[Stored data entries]
=====

(* ===== verification/LbState.v ===== *)
(** * Shared selection state of a pool ([state.rs])

    Passive ejections, slow start, connection counts and latencies, as one
    record threaded through the operations.  The clock and the entropy source
    are streams of the environment: each [Instant::now()] takes the next
    reading, each [getrandom] call the next value. *)
From Stdlib Require Import ZArith Lia.
From stdpp Require Import base list numbers strings sets gmap.
From S2P Require Import Prelude Text NetAddr LbRetry LbBackend.

(** ** The environment and the state *)

Class Env : Type := {
  clock : nat -> Z;
  random : nat -> Z;
  maglev_route_secret : Z;
  consistent_route_secret : Z;
  fnv_route_secret : Z;
  random_fill : nat -> nat -> list Z;
}.

Record PassiveBackendHealth : Type := mkPassive {
  consecutive_failures : Z;
  ejected_until : option Z;
}.
Record BackendLatencySample : Type := mkLatencySample {
  micros : Z;
  observed_at : Z;
}.

(** [LoadBalancerPersistenceEntry] *)
Record PersistenceEntry : Type := mkPersistenceEntry {
  pe_backend_key : Z;
  pe_expires_at : Z;
}.

(** The keys that sign affinity cookies: the current one and its predecessor. *)
Record ManagedCookieHmacKey : Type := mkHmacKey {
  hk_key : list Z;
  hk_created_at : Z;
}.
Record ManagedCookieHmacKeyRing : Type := mkKeyRing {
  kr_current : ManagedCookieHmacKey;
  kr_previous : option ManagedCookieHmacKey;
}.

Record World : Type := mkWorld {
  w_tick : nat;
  w_entropy : nat;
  w_passive : gmap Z PassiveBackendHealth;
  w_slow : gmap Z Z;
  w_sample_counter : Z;
  w_counts : gmap Z Z;
  w_latency : gmap Z BackendLatencySample;
  w_cursor : Z;
  w_table : gmap (list Z) PersistenceEntry;
  w_ring : option ManagedCookieHmacKeyRing;
}.

Definition set_passive (f : gmap Z PassiveBackendHealth -> gmap Z PassiveBackendHealth) (w : World) : World :=
  mkWorld (w_tick w) (w_entropy w) (f (w_passive w)) (w_slow w) (w_sample_counter w) (w_counts w)
    (w_latency w) (w_cursor w) (w_table w) (w_ring w).
Definition set_slow (f : gmap Z Z -> gmap Z Z) (w : World) : World :=
  mkWorld (w_tick w) (w_entropy w) (w_passive w) (f (w_slow w)) (w_sample_counter w) (w_counts w)
    (w_latency w) (w_cursor w) (w_table w) (w_ring w).
Definition set_sample_counter (n : Z) (w : World) : World :=
  mkWorld (w_tick w) (w_entropy w) (w_passive w) (w_slow w) n (w_counts w) (w_latency w) (w_cursor w) (w_table w) (w_ring w).
Definition set_counts (f : gmap Z Z -> gmap Z Z) (w : World) : World :=
  mkWorld (w_tick w) (w_entropy w) (w_passive w) (w_slow w) (w_sample_counter w) (f (w_counts w))
    (w_latency w) (w_cursor w) (w_table w) (w_ring w).
Definition set_latency (f : gmap Z BackendLatencySample -> gmap Z BackendLatencySample) (w : World) : World :=
  mkWorld (w_tick w) (w_entropy w) (w_passive w) (w_slow w) (w_sample_counter w) (w_counts w)
    (f (w_latency w)) (w_cursor w) (w_table w) (w_ring w).
Definition set_cursor (n : Z) (w : World) : World :=
  mkWorld (w_tick w) (w_entropy w) (w_passive w) (w_slow w) (w_sample_counter w) (w_counts w)
    (w_latency w) n (w_table w) (w_ring w).

Definition set_table (f : gmap (list Z) PersistenceEntry -> gmap (list Z) PersistenceEntry) (w : World)
  : World :=
  mkWorld (w_tick w) (w_entropy w) (w_passive w) (w_slow w) (w_sample_counter w) (w_counts w)
    (w_latency w) (w_cursor w) (f (w_table w)) (w_ring w).

Definition set_ring (r : ManagedCookieHmacKeyRing) (w : World) : World :=
  mkWorld (w_tick w) (w_entropy w) (w_passive w) (w_slow w) (w_sample_counter w) (w_counts w)
    (w_latency w) (w_cursor w) (w_table w) (Some r).

(** ** The state monad *)

Definition M (A : Type) : Type := World -> A * World.
Definition ret {A} (a : A) : M A := fun w => (a, w).
Definition bind {A B} (m : M A) (k : A -> M B) : M B := fun w => let '(a, w') := m w in k a w'.
Definition modify (f : World -> World) : M unit := fun w => (tt, f w).
Definition get {A} (f : World -> A) : M A := fun w => (f w, w).
Notation "'let!' x ':=' m 'in' k" := (bind m (fun x => k))
  (at level 10, x pattern, m at level 150, k at level 200) : rust_scope.
Notation "m ';;;' k" := (bind m (fun _ => k)) (at level 100, right associativity) : rust_scope.

(** [a && b] and [a || b] of computations, [b] only run when needed *)
Definition and_then (a b : M bool) : M bool := let! x := a in if x then b else ret false.
Definition or_else (a b : M bool) : M bool := let! x := a in if x then ret true else b.

(** [Instant::now()] and one 64-bit word of entropy *)
Definition instant_now `{Env} : M Z :=
  fun w => (clock (w_tick w),
            mkWorld (S (w_tick w)) (w_entropy w) (w_passive w) (w_slow w) (w_sample_counter w)
              (w_counts w) (w_latency w) (w_cursor w) (w_table w) (w_ring w)).
Definition random_u64 `{Env} : M Z :=
  fun w => (random (w_entropy w),
            mkWorld (w_tick w) (S (w_entropy w)) (w_passive w) (w_slow w) (w_sample_counter w)
              (w_counts w) (w_latency w) (w_cursor w) (w_table w) (w_ring w)).

(** [getrandom::fill] of [len] bytes *)
Definition getrandom_fill `{Env} (len : nat) : M (list Z) :=
  fun w => (random_fill (w_entropy w) len,
            mkWorld (w_tick w) (S (w_entropy w)) (w_passive w) (w_slow w) (w_sample_counter w)
              (w_counts w) (w_latency w) (w_cursor w) (w_table w) (w_ring w)).

(** Durations in nanoseconds. *)
Definition duration_from_secs (s : Z) : Z := s * NANOS_PER_SEC.
Definition duration_from_millis (ms : Z) : Z := ms * 1000000.
Definition as_millis (d : Z) : Z := d / 1000000.
Definition as_micros (d : Z) : Z := d / 1000.

(** [HashMap::retain] *)
Definition retain {V} (keep : Z -> V -> bool) (m : gmap Z V) : gmap Z V :=
  filter (fun kv => keep kv.1 kv.2 = true) m.

(** ** Passive health *)

Record PassiveHealthState : Type := mkPassiveHealth {
  consecutive_failure : Z;
  ejection : Z;
  min_healthy_backends : Z;
  max_latency : option Z;
  failure_statuses : list Z;
  failure_status_ranges : list (Z * Z);
}.

(** [PassiveHealthState::from_config] *)
Definition passive_from_config (failures ejection_secs min_healthy max_latency_ms : Z)
    (statuses : list Z) (ranges : list (Z * Z)) : PassiveHealthState :=
  mkPassiveHealth failures (duration_from_secs ejection_secs) min_healthy
    (if 0 <? max_latency_ms then Some (duration_from_millis max_latency_ms) else None)
    statuses ranges.

Section PassiveHealth.
Context `{Env}.

(** [key_is_ejected]: an ejection that is over is forgotten. *)
Definition key_is_ejected (key : Z) : M bool :=
  let! passive := get w_passive in
  match passive !! key with
  | None => ret false
  | Some state =>
      let! ejected := match ejected_until state with
                      | Some until => let! now := instant_now in ret (now <? until)
                      | None => ret false
                      end in
      if ejected : bool then ret true
      else
        modify (set_passive <[key := mkPassive (consecutive_failures state) None]>) ;;;
        ret false
  end.
Definition is_ejected (b : FluxBackend) : M bool := key_is_ejected (backend_key b).

Definition failure_status (s : PassiveHealthState) (status : Z) : bool :=
  if bool_decide (failure_statuses s = []) && bool_decide (failure_status_ranges s = [])
  then between 500 599 status
  else bool_decide (status ∈ failure_statuses s)
       || existsb (fun range => between range.1 range.2 status) (failure_status_ranges s).
Definition status_is_failure (s : PassiveHealthState) (status : Z) (latency : option Z) : bool :=
  failure_status s status
  || match latency, max_latency s with
     | Some latency, Some max => max <=? latency
     | _, _ => false
     end.

(** [PassiveHealthState::record_failure]: the end of the ejection it starts. *)
Definition record_failure (s : PassiveHealthState) (key : Z) : M (option Z) :=
  let! passive := get w_passive in
  let state := default (mkPassive 0 None) (passive !! key) in
  let failures := saturating_add USIZE_MAX (consecutive_failures state) 1 in
  if consecutive_failure s <=? failures then
    let! now := instant_now in
    let until := now + ejection s in
    modify (set_passive <[key := mkPassive 0 (Some until)]>) ;;;
    ret (Some until)
  else
    modify (set_passive <[key := mkPassive failures (ejected_until state)]>) ;;;
    ret None.
Definition record_success (key : Z) : M unit :=
  modify (set_passive (alter (fun _ => mkPassive 0 None) key)).
Definition record_status (s : PassiveHealthState) (key status : Z) (latency : option Z)
  : M (option Z) :=
  if status_is_failure s status latency then record_failure s key
  else record_success key ;;; ret None.

Definition passive_clear_key (key : Z) : M unit := modify (set_passive (delete key)).
(** [key_is_currently_ejected], [key_consecutive_failures] *)
Definition key_is_currently_ejected (key : Z) : M bool :=
  let! passive := get w_passive in
  match passive !! key ≫= ejected_until with
  | Some until => let! now := instant_now in ret (now <? until)
  | None => ret false
  end.
Definition key_consecutive_failures (key : Z) : M (option Z) :=
  get (fun w => consecutive_failures <$> w_passive w !! key).
Definition passive_prune_stale (live : gset Z) : M unit :=
  let! now := instant_now in
  modify (set_passive (retain (fun key state =>
    bool_decide (key ∈ live)
    || match ejected_until state with Some until => now <? until | None => false end))).
End PassiveHealth.

(** ** Slow start *)

(** [SlowStartState::duration]; its maps are in the state. *)
Definition progress_per_mille (elapsed duration : Z) : Z :=
  Z.max 1 (Z.min 1000 ((as_millis elapsed * 1000) / as_millis duration)).

Section SlowStart.
Context `{Env}.

Definition slow_permits (duration : Z) (b : FluxBackend) : M bool :=
  let! now := instant_now in
  let key := backend_key b in
  let! slow := get w_slow in
  let started_at := default now (slow !! key) in
  modify (set_slow (fun m => match m !! key with Some _ => m | None => <[key := now]> m end)) ;;;
  let elapsed := saturating_sub now started_at in
  if (duration =? 0) || (duration <=? elapsed) then ret true
  else
    let progress := progress_per_mille elapsed duration in
    let! sample := get w_sample_counter in
    modify (set_sample_counter ((sample + 1) mod (U64_MAX + 1))) ;;;
    let bucket := fnv1a64_with_seed (to_le_bytes 8 sample) key mod 1000 in
    ret (bucket <? progress).

Definition slow_permits_read_only (duration : Z) (b : FluxBackend) : M bool :=
  let! now := instant_now in
  let! slow := get w_slow in
  match slow !! backend_key b with
  | None => ret true
  | Some started_at =>
      if duration =? 0 then ret true
      else
        let elapsed := saturating_sub now started_at in
        if duration <=? elapsed then ret true
        else ret (500 <=? progress_per_mille elapsed duration)
  end.
Definition slow_reset_at (key restart_at : Z) : M unit := modify (set_slow <[key := restart_at]>).
Definition slow_prune_stale (live : gset Z) : M unit :=
  modify (set_slow (retain (fun key _ => bool_decide (key ∈ live)))).
End SlowStart.

(** ** Connection counts *)

(** [counter]: the entry of a backend, created at zero. *)
Definition counter_entry (key : Z) (m : gmap Z Z) : gmap Z Z :=
  match m !! key with Some _ => m | None => <[key := 0]> m end.
Definition count_of (w : World) (key : Z) : Z := default 0 (w_counts w !! key).
Definition connections (b : FluxBackend) : M Z :=
  modify (set_counts (counter_entry (backend_key b))) ;;;
  get (fun w => count_of w (backend_key b)).
Definition count_existing (b : FluxBackend) : M Z := get (fun w => count_of w (backend_key b)).
Definition counts_prune_stale (live : gset Z) : M unit :=
  modify (set_counts (retain (fun key n => bool_decide (key ∈ live) || (0 <? n)))).

(** ** Latencies *)

Definition LATENCY_RESAMPLE_AFTER : Z := duration_from_secs 30.

Section Latency.
Context `{Env}.

Definition record_latency (key latency : Z) : M unit :=
  let sample := Z.max 1 (Z.min U64_MAX (as_micros latency)) in
  let! samples := get w_latency in
  match samples !! key with
  | Some stored =>
      let! read_at := instant_now in
      let value := if LATENCY_RESAMPLE_AFTER <=? saturating_sub read_at (observed_at stored)
                   then sample
                   else (micros stored * 3 + sample + 2) / 4 in
      let! now := instant_now in
      modify (set_latency <[key := mkLatencySample value now]>)
  | None =>
      let! now := instant_now in
      modify (set_latency <[key := mkLatencySample sample now]>)
  end.
Definition latency_score (b : FluxBackend) : M (option Z) :=
  let! samples := get w_latency in
  match samples !! backend_key b with
  | None => ret None
  | Some stored =>
      let! now := instant_now in
      if saturating_sub now (observed_at stored) <? LATENCY_RESAMPLE_AFTER
      then ret (Some (micros stored)) else ret None
  end.
Definition latency_score_key (key : Z) : M (option Z) :=
  get (fun w => micros <$> w_latency w !! key).
Definition latency_prune_stale (live : gset Z) : M unit :=
  modify (set_latency (retain (fun key _ => bool_decide (key ∈ live)))).
End Latency.

(** ** The reporter of one dispatched request *)

(** [LoadBalancedUpstreamReporter]: which of the states the pool has. *)
Record Reporter : Type := mkReporter {
  rp_backend_key : Z;
  rp_passive : option PassiveHealthState;
  rp_slow_start : bool;
  rp_latency : bool;
}.
Record LoadBalancedUpstreamOutcome : Type := mkOutcome {
  failed : bool;
  ejected : bool;
}.

Section Reporter.
Context `{Env}.

Definition reset_slow_start (r : Reporter) (restart_at : Z) : M unit :=
  if rp_slow_start r then slow_reset_at (rp_backend_key r) restart_at else ret tt.
Definition after_ejection (r : Reporter) (ejected_at : option Z) : M unit :=
  match ejected_at with Some restart_at => reset_slow_start r restart_at | None => ret tt end.

(** [LoadBalancedUpstreamReporter::record_status] *)
Definition reporter_record_status (r : Reporter) (status : Z) (latency : option Z)
  : M LoadBalancedUpstreamOutcome :=
  match rp_latency r, latency with
  | true, Some latency => record_latency (rp_backend_key r) latency
  | _, _ => ret tt
  end ;;;
  match rp_passive r with
  | None => ret (mkOutcome false false)
  | Some s =>
      let failed := status_is_failure s status latency in
      let! ejected_at := record_status s (rp_backend_key r) status latency in
      after_ejection r ejected_at ;;;
      ret (mkOutcome failed (bool_decide (is_Some ejected_at)))
  end.

(** [LoadBalancedUpstreamReporter::record_failure] *)
Definition reporter_record_failure (r : Reporter) : M LoadBalancedUpstreamOutcome :=
  match rp_passive r with
  | None => ret (mkOutcome true false)
  | Some s =>
      let! ejected_at := record_failure s (rp_backend_key r) in
      after_ejection r ejected_at ;;;
      ret (mkOutcome true (bool_decide (is_Some ejected_at)))
  end.
End Reporter.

=====

*Prompt*:
The range runs from the line above containing "w_entropy : nat;" to the line containing "Definition M (A", inclusive. Restate those lines word for word and no others.

*Exercise result*:
  w_entropy : nat;
  w_passive : gmap Z PassiveBackendHealth;
  w_slow : gmap Z Z;
  w_sample_counter : Z;
  w_counts : gmap Z Z;
  w_latency : gmap Z BackendLatencySample;
  w_cursor : Z;
  w_table : gmap (list Z) PersistenceEntry;
  w_ring : option ManagedCookieHmacKeyRing;
}.

Definition set_passive (f : gmap Z PassiveBackendHealth -> gmap Z PassiveBackendHealth) (w : World) : World :=
  mkWorld (w_tick w) (w_entropy w) (f (w_passive w)) (w_slow w) (w_sample_counter w) (w_counts w)
    (w_latency w) (w_cursor w) (w_table w) (w_ring w).
Definition set_slow (f : gmap Z Z -> gmap Z Z) (w : World) : World :=
  mkWorld (w_tick w) (w_entropy w) (w_passive w) (f (w_slow w)) (w_sample_counter w) (w_counts w)
    (w_latency w) (w_cursor w) (w_table w) (w_ring w).
Definition set_sample_counter (n : Z) (w : World) : World :=
  mkWorld (w_tick w) (w_entropy w) (w_passive w) (w_slow w) n (w_counts w) (w_latency w) (w_cursor w) (w_table w) (w_ring w).
Definition set_counts (f : gmap Z Z -> gmap Z Z) (w : World) : World :=
  mkWorld (w_tick w) (w_entropy w) (w_passive w) (w_slow w) (w_sample_counter w) (f (w_counts w))
    (w_latency w) (w_cursor w) (w_table w) (w_ring w).
Definition set_latency (f : gmap Z BackendLatencySample -> gmap Z BackendLatencySample) (w : World) : World :=
  mkWorld (w_tick w) (w_entropy w) (w_passive w) (w_slow w) (w_sample_counter w) (w_counts w)
    (f (w_latency w)) (w_cursor w) (w_table w) (w_ring w).
Definition set_cursor (n : Z) (w : World) : World :=
  mkWorld (w_tick w) (w_entropy w) (w_passive w) (w_slow w) (w_sample_counter w) (w_counts w)
    (w_latency w) n (w_table w) (w_ring w).

Definition set_table (f : gmap (list Z) PersistenceEntry -> gmap (list Z) PersistenceEntry) (w : World)
  : World :=
  mkWorld (w_tick w) (w_entropy w) (w_passive w) (w_slow w) (w_sample_counter w) (w_counts w)
    (w_latency w) (w_cursor w) (f (w_table w)) (w_ring w).

Definition set_ring (r : ManagedCookieHmacKeyRing) (w : World) : World :=
  mkWorld (w_tick w) (w_entropy w) (w_passive w) (w_slow w) (w_sample_counter w) (w_counts w)
    (w_latency w) (w_cursor w) (w_table w) (Some r).

(** ** The state monad *)

Definition M (A : Type) : Type := World -> A * World.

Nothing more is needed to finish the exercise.